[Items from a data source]
++++++
(** The two constructors of [CustomXP]. *)
Definition CustomXP_hw (mode hwBlendEquation : Z) : CustomXP DstTexture :=
  {| xp_base := XferBase_default;
     fMode := mode;
     fHWBlendEquation := hwBlendEquation |}.

Definition CustomXP_dst (dstTexture : option DstTexture) (hasMixedSamples : bool)
    (mode : Z) : CustomXP DstTexture :=
  {| xp_base := XferBase_dstRead dstTexture true hasMixedSamples;
     fMode := mode;
     fHWBlendEquation := -1 |}.

Definition mode (xp : CustomXP DstTexture) : Z := fMode xp.

Definition hasHWBlendEquation (xp : CustomXP DstTexture) : bool :=
  negb (-1 =? fHWBlendEquation xp).

Definition willReadDstColor (xp : CustomXP DstTexture) : bool :=
  base_willReadDstColor (xp_base xp).

(** [GLCustomXP::GenKey]: the [uint32_t] handed to [b->add32]. *)
Definition GenKey (xp : CustomXP DstTexture) (caps : GrShaderCaps) : Z :=
  let key := 0 in
  let key :=
    if hasHWBlendEquation xp then Z.lor key (advBlendEqInteraction caps) mod 2 ^ 32
    else key in
  let key :=
    if negb (hasHWBlendEquation xp) || mustEnableSpecificAdvBlendEqs caps
    then Z.lor key (Z.shiftl (mode xp) 3) mod 2 ^ 32
    else key in
  key.

(** [CustomXP::onIsEqual] *)
Definition onIsEqual (this other : CustomXP DstTexture) : bool :=
  (fMode this =? fMode other) && (fHWBlendEquation this =? fHWBlendEquation other).

(** [CustomXP::onGetOptimizations] (the flags; [overrideColor] is not written). *)
Definition onGetOptimizations (this : CustomXP DstTexture)
    (analysis : GrPipelineAnalysis) : OptFlags :=
  {| kCanTweakAlphaForCoverage_OptFlag := allStagesMultiplyInput (fColorPOI analysis);
     kIgnoreCoverage_OptFlag :=
       hasHWBlendEquation this && isSolidWhite (fCoveragePOI analysis) |}.

(** [CustomXP::onXferBarrier] *)
Definition onXferBarrier (this : CustomXP DstTexture) (caps : GrCaps)
    : GrXferBarrierType :=
  if hasHWBlendEquation this && negb (advancedCoherentBlendEquationSupport caps)
  then kBlend_GrXferBarrierType
  else kNone_GrXferBarrierType.

(** [CustomXPFactory]: its two fields and its constructor. *)
Record CustomXPFactory := {
  xpf_fMode : Z;
  xpf_fHWBlendEquation : Z
}.

Definition CustomXPFactory_new (mode : Z) : CustomXPFactory :=
  {| xpf_fMode := mode; xpf_fHWBlendEquation := hw_blend_equation mode |}.

(** [CustomXPFactory::onCreateXferProcessor] *)
Definition onCreateXferProcessor (this : CustomXPFactory) (caps : GrCaps)
    (analysis : GrPipelineAnalysis) (hasMixedSamples : bool)
    (dstTexture : option DstTexture) : CustomXP DstTexture :=
  if can_use_hw_blend_equation (xpf_fHWBlendEquation this) analysis caps
  then CustomXP_hw (xpf_fMode this) (xpf_fHWBlendEquation this)
  else CustomXP_dst dstTexture hasMixedSamples (xpf_fMode this).

(** [CustomXPFactory::onWillReadDstColor] *)
Definition onWillReadDstColor (this : CustomXPFactory) (caps : GrCaps)
    (analysis : GrPipelineAnalysis) : bool :=
  negb (can_use_hw_blend_equation (xpf_fHWBlendEquation this) analysis caps).

(** [GrCustomXfermode::MakeXPFactory]; [None] is [nullptr]. *)
Definition MakeXPFactory (mode : Z) : option CustomXPFactory :=
  if negb (IsSupportedMode mode) then None
  else Some (CustomXPFactory_new mode).

(** [CustomXP::createGLSLInstance]: the condition of its [SkASSERT],
    [willReadDstColor() != hasHWBlendEquation()]. *)
Definition createGLSLInstance_asserts (xp : CustomXP DstTexture) : bool :=
  negb (Bool.eqb (willReadDstColor xp) (hasHWBlendEquation xp)).

(** [CustomXP::onGetBlendInfo], on the field [fEquation] of the [BlendInfo]
    it is handed, the only one it may write. *)
Definition onGetBlendInfo (xp : CustomXP DstTexture) (fEquation : Z) : Z :=
  if hasHWBlendEquation xp then fHWBlendEquation xp else fEquation.

(** [CustomXPFactory::onIsEqual] *)
Definition CustomXPFactory_onIsEqual (this xpf : CustomXPFactory) : bool :=
  xpf_fMode this =? xpf_fMode xpf.

(** [CustomXPFactory::TestCreate]; [nextRangeU min max] is the draw of
    [d->fRandom]. *)
Definition TestCreate (nextRangeU : Z -> Z -> Z) : CustomXPFactory :=
  CustomXPFactory_new (nextRangeU (kLastCoeffMode + 1) kLastSeparableMode).

End Enumerators.

Arguments mode {DstTexture}.
Arguments hasHWBlendEquation {DstTexture}.
Arguments willReadDstColor {DstTexture}.
Arguments GenKey {DstTexture}.
Arguments onIsEqual {DstTexture}.
Arguments onGetOptimizations {DstTexture}.
Arguments onXferBarrier {DstTexture}.
Arguments onCreateXferProcessor {DstTexture}.
Arguments CustomXP_hw {DstTexture}.
Arguments CustomXP_dst {DstTexture}.
Arguments createGLSLInstance_asserts {DstTexture}.
Arguments onGetBlendInfo {DstTexture}.

(** The enumerators as SkBlendMode.h and GrBlend.h declare them:
    [kScreen = kLastCoeffMode = 14], [kOverlay = 15],
    [kMultiply = kLastSeparableMode = 24], [kLuminosity = kLastMode = 28];
    [kOverlay_GrBlendEquation = 4] follows the three basic equations and
    [kScreen_GrBlendEquation], and [kGrBlendEquationCnt = 18]. *)
Module Numbering.
Definition kLastCoeffMode : Z := 14.
Definition kOverlay : Z := 15.
Definition kLastSeparableMode : Z := 24.
Definition kLastMode : Z := 28.
Definition kOverlay_GrBlendEquation : Z := 4.

(** The factory for a mode under this numbering. *)
Definition factory (mode : Z) : CustomXPFactory :=
  CustomXPFactory_new kOverlay kOverlay_GrBlendEquation mode.

(** A backend with advanced blend equations that answers
    [canUseAdvancedBlendEquation] with [answer] for every equation. *)
Definition caps_answering (answer : bool) : GrCaps :=
  {| advancedBlendEquationSupport := true;
     advancedCoherentBlendEquationSupport := false;
     canUseAdvancedBlendEquation := fun _ => answer |}.

(** A draw with single-channel coverage and no PLS destination read. *)
Definition plain_analysis : GrPipelineAnalysis :=
  let poi := {| allStagesMultiplyInput := false;
                isFourChannelOutput := false;
                isSolidWhite := false |} in
  {| fColorPOI := poi; fCoveragePOI := poi; fUsesPLSDstRead := false |}.
End Numbering.

End GrCustomXfermode.

(* ====================================================================== *)
(** ** GrMSAAPathRenderer.cpp                                              *)
(* ====================================================================== *)

Module GrMSAAPathRenderer.

(** *** Machine arithmetic *)

Definition INT_MIN : Z := -2147483648.
Definition INT_MAX : Z := 2147483647.
Definition SK_MaxU16 : Z := 65535.

(** A computation whose C++ behaviour may be undefined (signed overflow, a
    read past an array, a null dereference) returns [None] there. *)
Notation "x <- e ;; k" := (match e with Some x => k | None => None end)
  (at level 61, e at next level, right associativity).
Notation "' pat <- e ;; k" := (match e with Some pat => k | None => None end)
  (at level 61, pat pattern, e at next level, right associativity).

Definition int_of (z : Z) : option Z :=
  if (INT_MIN <=? z) && (z <=? INT_MAX) then Some z else None.
Definition int_add (a b : Z) : option Z := int_of (a + b).
Definition int_mul (a b : Z) : option Z := int_of (a * b).

(** The cast [(uint16_t) z]. *)
Definition uint16_t (z : Z) : Z := z mod 65536.

(** *** Data *)

(** A float is carried as the rational it denotes: the functions embedded
    here copy scalars and points, they never compute with them. *)
Definition SkScalar : Type := Q.
Record SkPoint := SkPoint_Make { fX : SkScalar; fY : SkScalar }.
Definition SkColor : Type := Z.

Definition kTolerance : SkScalar := (1 # 2)%Q.

(** What [SkPath::Iter::next] hands out before [kDone_Verb]: the verb, the
    points it wrote to [pts], and the conic weight. *)
Inductive Verb :=
| kMove_Verb (p0 : SkPoint)
| kLine_Verb (p0 p1 : SkPoint)
| kQuad_Verb (p0 p1 p2 : SkPoint)
| kConic_Verb (p0 p1 p2 : SkPoint) (conicWeight : SkScalar)
| kCubic_Verb (p0 p1 p2 p3 : SkPoint)
| kClose_Verb.

(** [SkPath::FillType]; [FillType_other] stands for any value outside the
    four enumerators, so that the [default:] label has something to catch. *)
Inductive FillType :=
| kWinding_FillType
| kEvenOdd_FillType
| kInverseWinding_FillType
| kInverseEvenOdd_FillType
| FillType_other (raw : Z).

(** [SkAutoConicToQuads] after [computeQuads]: the array it returns and
    [countQuads()]. *)
Record SkAutoConicToQuads := {
  fPts : list SkPoint;
  fQuadCount : Z
}.

(** The classes and helpers the file calls but does not define. *)
Class Skia := {
  SkMatrix : Type;
  SkRect : Type;
  SkPath : Type;
  GrPipeline : Type;
  GrCaps : Type;
  GrUserStencilSettings : Type;
  (* SkPath: the verbs of [SkPath::Iter iter(path, true)], in order *)
  Iter : SkPath -> list Verb;
  getFillType : SkPath -> FillType;
  getBounds : SkPath -> SkRect;
  (* SkAutoConicToQuads::computeQuads(pts, weight, tol) *)
  computeQuads : SkPoint -> SkPoint -> SkPoint -> SkScalar -> SkScalar -> SkAutoConicToQuads;
  (* GrPathUtils::convertCubicToQuads(pts, tol, &quadPts): the filled array *)
  convertCubicToQuads : SkPoint -> SkPoint -> SkPoint -> SkPoint -> SkScalar -> list SkPoint;
  (* SkMatrix *)
  SkMatrix_I : SkMatrix;
  hasPerspective : SkMatrix -> bool;
  invert : SkMatrix -> option SkMatrix;
  mapRect : SkMatrix -> SkRect -> SkRect;
  cheapEqualTo : SkMatrix -> SkMatrix -> bool;
  (* GrOp::joinBounds on the rectangles, GrPipeline::CanCombine *)
  joinBounds : SkRect -> SkRect -> SkRect;
  CanCombine : GrPipeline -> SkRect -> GrPipeline -> SkRect -> GrCaps -> bool;
  (* GrPathRenderer::GetPathDevBounds(path, width, height, viewMatrix, &r) *)
  GetPathDevBounds : SkPath -> Z -> Z -> SkMatrix -> SkRect;
  (* GrPathStencilSettings.h *)
  gDirectToStencil : GrUserStencilSettings;
  gEOStencilPass : GrUserStencilSettings;
  gEOColorPass : GrUserStencilSettings;
  gInvEOColorPass : GrUserStencilSettings;
  gWindStencilSeparateWithWrap : GrUserStencilSettings;
  gWindColorPass : GrUserStencilSettings;
  gInvWindColorPass : GrUserStencilSettings
}.

(** What the two curve converters promise: a conic becomes [fQuadCount >= 0]
    quads sharing end points ([2 * fQuadCount + 1] points), a cubic becomes
    whole quads of three points each. *)
Class Converters (S : Skia) : Prop := {
  countQuads_nonneg : forall p0 p1 p2 w tol,
    0 <= fQuadCount (computeQuads p0 p1 p2 w tol);
  computeQuads_points : forall p0 p1 p2 w tol,
    Z.of_nat (length (fPts (computeQuads p0 p1 p2 w tol)))
    = 2 * fQuadCount (computeQuads p0 p1 p2 w tol) + 1;
  convertCubicToQuads_triples : forall p0 p1 p2 p3 tol,
    (length (convertCubicToQuads p0 p1 p2 p3 tol) mod 3 = 0)%nat
}.

(** [GrShape], as far as the file asks it. *)
Record GrShape {S : Skia} := {
  inverseFilled : bool;
  knownToBeConvex : bool;
  asPath : SkPath
}.

(** [MSAALineVertices] / [MSAAQuadVertices]: [vertices] is the written part
    [vertices, nextVertex) of the buffer, [indices] the written part
    [indices, nextIndex).  The [SK_DEBUG]-only [verticesEnd] is left out. *)
Record LineVertex := { lv_fPosition : SkPoint; lv_fColor : SkColor }.
Record QuadVertex := { qv_fPosition : SkPoint; qv_fUV : SkPoint; qv_fColor : SkColor }.

Record MSAALineVertices := {
  l_vertices : list LineVertex;
  l_indices : list Z
}.

Record MSAAQuadVertices := {
  q_vertices : list QuadVertex;
  q_indices : list Z
}.

Definition l_nextVertex (lines : MSAALineVertices) : Z :=
  Z.of_nat (length (l_vertices lines)).
Definition q_nextVertex (quads : MSAAQuadVertices) : Z :=
  Z.of_nat (length (q_vertices quads)).

Definition l_push (lines : MSAALineVertices) (v : LineVertex) : MSAALineVertices :=
  {| l_vertices := l_vertices lines ++ [v]; l_indices := l_indices lines |}.

(** [append_contour_edge_indices] *)
Definition append_contour_edge_indices (fanCenterIdx edgeV0Idx : Z)
    (lines : MSAALineVertices) : MSAALineVertices :=
  {| l_vertices := l_vertices lines;
     l_indices := l_indices lines
                  ++ [uint16_t fanCenterIdx; uint16_t edgeV0Idx; uint16_t (edgeV0Idx + 1)] |}.

(** [add_quad]; [pts] is the array from the pointer on. *)
Definition add_quad (lines : MSAALineVertices) (quads : MSAAQuadVertices)
    (pts : list SkPoint) (color : SkColor) (indexed : bool)
    (subpathLineIdxStart : Z) : option (MSAALineVertices * MSAAQuadVertices) :=
  pts0 <- nth_error pts 0 ;;
  pts1 <- nth_error pts 1 ;;
  pts2 <- nth_error pts 2 ;;
  let lines :=
    if indexed then
      let prevIdx := uint16_t (l_nextVertex lines - 1) in
      if prevIdx >? subpathLineIdxStart
      then append_contour_edge_indices subpathLineIdxStart prevIdx lines
      else lines
    else lines in
  let lines := l_push lines {| lv_fPosition := pts2; lv_fColor := color |} in
  let quads :=
    {| q_vertices := q_vertices quads
         ++ [ {| qv_fPosition := pts0; qv_fUV := SkPoint_Make 0%Q 0%Q; qv_fColor := color |};
              {| qv_fPosition := pts1; qv_fUV := SkPoint_Make (1 # 2)%Q 0%Q; qv_fColor := color |};
              {| qv_fPosition := pts2; qv_fUV := SkPoint_Make 1%Q 1%Q; qv_fColor := color |} ];
       q_indices := q_indices quads |} in
  let quads :=
    if indexed then
      let offset := uint16_t (uint16_t (q_nextVertex quads) - 3) in
      {| q_vertices := q_vertices quads;
         q_indices := q_indices quads
                      ++ [offset; uint16_t (offset + 1); uint16_t (offset + 2)] |}
    else quads in
  Some (lines, quads).

(** [add_quad] at [pts + o] for each offset [o] in turn: the bodies of the
    two [for] loops of [createGeom]. *)
Fixpoint add_quads_at (offsets : list nat) (pts : list SkPoint) (color : SkColor)
    (indexed : bool) (subpathIdxStart : Z)
    (lq : MSAALineVertices * MSAAQuadVertices)
    : option (MSAALineVertices * MSAAQuadVertices) :=
  match offsets with
  | [] => Some lq
  | o :: rest =>
      lq' <- add_quad (fst lq) (snd lq) (skipn o pts) color indexed subpathIdxStart ;;
      add_quads_at rest pts color indexed subpathIdxStart lq'
  end.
++++++
INSTRUCTIONS FOR THE TASK = What is needed is a verbatim copy of every line in the records above from the one containing "pts0 <- nth_error pts 0 ;;" down to the one containing "two [for] loops of [createGeom]. *)", both included, and nothing more.

ANSWER BOX =
  pts0 <- nth_error pts 0 ;;
  pts1 <- nth_error pts 1 ;;
  pts2 <- nth_error pts 2 ;;
  let lines :=
    if indexed then
      let prevIdx := uint16_t (l_nextVertex lines - 1) in
      if prevIdx >? subpathLineIdxStart
      then append_contour_edge_indices subpathLineIdxStart prevIdx lines
      else lines
    else lines in
  let lines := l_push lines {| lv_fPosition := pts2; lv_fColor := color |} in
  let quads :=
    {| q_vertices := q_vertices quads
         ++ [ {| qv_fPosition := pts0; qv_fUV := SkPoint_Make 0%Q 0%Q; qv_fColor := color |};
              {| qv_fPosition := pts1; qv_fUV := SkPoint_Make (1 # 2)%Q 0%Q; qv_fColor := color |};
              {| qv_fPosition := pts2; qv_fUV := SkPoint_Make 1%Q 1%Q; qv_fColor := color |} ];
       q_indices := q_indices quads |} in
  let quads :=
    if indexed then
      let offset := uint16_t (uint16_t (q_nextVertex quads) - 3) in
      {| q_vertices := q_vertices quads;
         q_indices := q_indices quads
                      ++ [offset; uint16_t (offset + 1); uint16_t (offset + 2)] |}
    else quads in
  Some (lines, quads).

(** [add_quad] at [pts + o] for each offset [o] in turn: the bodies of the
    two [for] loops of [createGeom]. *)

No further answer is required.